Re: [PATCH 0/6] Fix TLB invalidation on arm64

Nicholas Piggin <npiggin@xxxxxxxxx> · Fri, 30 Aug 2019 00:08:52 +1000

Will Deacon's on August 29, 2019 2:12 am:
> Hi Nick,
> 
> On Wed, Aug 28, 2019 at 10:35:24AM +1000, Nicholas Piggin wrote:
>> Will Deacon's on August 27, 2019 11:18 pm:
>> > So far, so good, but the final piece of the puzzle isn't quite so rosy.
>> > 
>> > *** Other architecture maintainers -- start here! ***
>> > 
>> > In the case that one CPU maps a page and then sets a flag to tell another
>> > CPU:
>> > 
>> > 	CPU 0
>> > 	-----
>> > 
>> > 	MOV	X0, <valid pte>
>> > 	STR	X0, [Xptep]	// Store new PTE to page table
>> > 	DSB	ISHST
>> > 	ISB
>> > 	MOV	X1, #1
>> > 	STR	X1, [Xflag]	// Set the flag
>> > 
>> > 	CPU 1
>> > 	-----
>> > 
>> > loop:	LDAR	X0, [Xflag]	// Poll flag with Acquire semantics
>> > 	CBZ	X0, loop
>> > 	LDR	X1, [X2]	// Translates using the new PTE
>> > 
>> > then the final load on CPU 1 can raise a translation fault for the same
>> > reasons as mentioned at the start of this description.
>> 
>> powerpc's ptesync instruction is defined to order MMU memory accesses on
>> all other CPUs. ptesync does not go out to the fabric though. How does
>> it work then?
>> 
>> Because the MMU coherency problem (at least we have) is not that the
>> load will begin to "partially" execute ahead of the store, enough to
>> kick off a table walk that goes ahead of the store, but not so much
>> that it violates the regular CPU barriers. It's just that the loads
>> from the MMU don't participate in the LSU pipeline, they don't snoop
>> the store queues aren't inserted into load queues so the regular
>> memory barrier instructions won't see stores from other threads cuasing
>> ordering violations.
>> 
>> In your first example, if powerpc just has a normal memory barrier
>> there instead of a ptesync, it could all execute completely
>> non-speculatively and in-order but still cause a fault, because the
>> table walker's loads didn't see the store in the store queue.
> 
> Ah, so I think this is where our DSB comes in, as opposed to our usual
> DMB. DMB provides ordering guarantees and is generally the only barrier
> instruction you need for shared memory communication. DSB, on the other
> hand, has additional properties such as making page-table updates visible
> to the table walker and completing pending TLB invalidation.
> 
> So in practice, DSB is likely to drain the store buffer to ensure that
> pending page-table writes are visible at L1, which is coherent with all
> CPUs (and their page-table walkers).
> 
>> From the other side of the fabric you have no such problem. The table
>> walker is cache coherent apart from the local stores, so we don't need a 
>> special barrier on the other side. That's why ptesync doesn't broadcast.
> 
> Curious: but do you need to do anything extra to take into account
> instruction fetch on remote CPUs if you're mapping an executable page?
> We added an IPI to flush_icache_range() in 3b8c9f1cdfc5 to handle this,
> because our broadcast I-cache maintenance doesn't force a pipeline flush
> for remote CPUs (and may even execute as a NOP on recent cores).
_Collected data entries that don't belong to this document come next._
(** * generate_formula.py: the formula assembler and its input readers

    A shallow embedding of [read_matrix], [parse_allowed_losses] and
    [get_cnf] of generate_formula.py.  The disk is a finite map from the
    names of its text files to their text, a text being a sequence of
    characters below U+0100; directories, files that do not decode and
    names that cannot be opened for writing are not part of it.  Python
    exceptions are the error side of a result type, and the functions
    that generate_formula.py imports from get_vars and get_clauses are
    an interface ([Helpers]) that [get_cnf] is parameterised by. *)

From Stdlib Require Import Ascii String ZArith Lia.
From stdpp Require Import base tactics option list list_monad numbers.
From stdpp Require Import strings pretty gmap fin_maps fin_sets.

Local Open Scope string_scope.
Local Open Scope Z_scope.

(** ** Exceptions and results *)

Inductive exn : Type :=
  | FileNotFoundError
  | ValueError
  | IndexError
  | KeyError
  | TypeError.

Inductive result (A : Type) : Type :=
  | Ok (a : A)
  | Raise (e : exn).
Arguments Ok {A} a.
Arguments Raise {A} e.

#[global] Instance result_ret : MRet result := λ A a, Ok a.
#[global] Instance result_bind : MBind result := λ A B f m,
  match m with
  | Ok a => f a
  | Raise e => Raise e
  end.
#[global] Instance result_fmap : FMap result := λ A B f m,
  match m with
  | Ok a => Ok (f a)
  | Raise e => Raise e
  end.

Definition is_Ok {A} (r : result A) : Prop := ∃ a, r = Ok a.

(** ** The Python built-ins the source relies on *)

Module Py.

Definition LF : ascii := "010"%char.
Definition CR : ascii := "013"%char.

(** Text-mode reading translates "\r\n" and a lone "\r" into "\n". *)
Fixpoint universal_newlines (s : string) : string :=
  match s with
  | "" => ""
  | String c s' =>
      if decide (c = CR) then
        String LF
          match s' with
          | String c' s'' =>
              if decide (c' = LF) then universal_newlines s''
              else universal_newlines s'
          | "" => ""
          end
      else String c (universal_newlines s')
  end.

(** Cuts a text after each "\n"; every line keeps its line end. *)
Fixpoint split_keepends (s : string) : list string :=
  match s with
  | "" => []
  | String c s' =>
      if decide (c = LF) then String LF "" :: split_keepends s'
      else
        match split_keepends s' with
        | [] => [String c ""]
        | l :: ls => String c l :: ls
        end
  end.

(** [f.readlines()] of a file opened in text mode. *)
Definition readlines (content : string) : list string :=
  split_keepends (universal_newlines content).

(** The characters below U+0100 for which [str.isspace] holds: the
    blanks of ASCII, the separators 28 to 31, next line (133) and the
    no-break space (160). *)
Definition isspace (c : ascii) : bool :=
  let n := nat_of_ascii c in
  ((9 <=? n)%nat && (n <=? 13)%nat) || ((28 <=? n)%nat && (n <=? 32)%nat)
  || (n =? 133)%nat || (n =? 160)%nat.

(** [s.split()]: the maximal runs of non-blank characters. *)
Fixpoint split (s : string) : list string :=
  match s with
  | "" => []
  | String c s' =>
      if isspace c then split s'
      else
        match s' with
        | "" => [String c ""]
        | String c' _ =>
            if isspace c' then String c "" :: split s'
            else
              match split s' with
              | [] => [String c ""]
              | w :: ws => String c w :: ws
              end
        end
  end.

(** [s.split(sep)] for a one-character separator: empty fields are kept. *)
Fixpoint split_on (sep : ascii) (s : string) : list string :=
  match s with
  | "" => [""]
  | String c s' =>
      if decide (c = sep) then "" :: split_on sep s'
      else
        match split_on sep s' with
        | [] => [String c ""]
        | w :: ws => String c w :: ws
        end
  end.

Fixpoint lstrip (s : string) : string :=
  match s with
  | "" => ""
  | String c s' => if isspace c then lstrip s' else s
  end.

Definition strip (s : string) : string :=
  String.rev (lstrip (String.rev (lstrip s))).

Definition digit (c : ascii) : option Z :=
  let n := nat_of_ascii c in
  if ((48 <=? n)%nat && (n <=? 57)%nat)%bool
  then Some (Z.of_nat n - 48) else None.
Ah, I think the tlbie does not force re-fetch indeed. We may need
something like that as well.

What do you do on the user side? Require threads to ISB themselves?

>> I would be surprised if ARM's issue is different, but interested to 
>> hear if it is.
> 
> If you take the four scenarios of Map/Unmap for the UP/SMP cases:
> 
> 	Map+UP		// Some sort of fence instruction (DSB;ISB/ptesync)
> 	Map+SMP		// Same as above
> 	Unmap+UP	// Local TLB invalidation
> 	Unmap+SMP	// Broadcast TLB invalidation
> 
> then the most interesting case is Map+SMP, where one CPU transitions a PTE
> from invalid to valid and executes its DSB;ISB/PTESYNC sequence without
> affecting the remote CPU. That's what I'm trying to get at in my example
> below:
> 
>> > 	CPU 0				CPU 1
>> > 	-----				-----
>> > 	spin_lock(&lock);		spin_lock(&lock);
>> > 	set_fixmap(0, paddr, prot);	if (mapped)
>> > 	mapped = true;				foo = *fix_to_virt(0);
>> > 	spin_unlock(&lock);		spin_unlock(&lock);
>> > 
>> > could fault.
>> 
>> This is kind of a different issue, or part of a wider one at least.
>> Consider speculative execution more generally, any branch mispredict can 
>> send us off to crazy town executing instructions using nonsense register
>> values. CPU0 does not have to be in the picture, or any kernel page 
>> table modification at all, CPU1 alone will be doing speculative loads 
>> wildly all over the kernel address space and trying to access pages with
>> no pte.
>> 
>> Yet we don't have to flush TLB when creating a new kernel mapping, and
>> we don't get spurious kernel faults. The page table walker won't
>> install negative entries, at least not "architectural" i.e., that cause
>> faults and require flushing. My guess is ARM is similar, or you would 
>> have seen bigger problems by now?
> 
> Right, we don't allow negative (invalid) entries to be cached in the TLB,
> but CPUs can effectively cache the result of a translation for a load/store
> instruction whilst that instruction flows down the pipe after its virtual
> address is known. /That/ caching is not restricted to valid translations.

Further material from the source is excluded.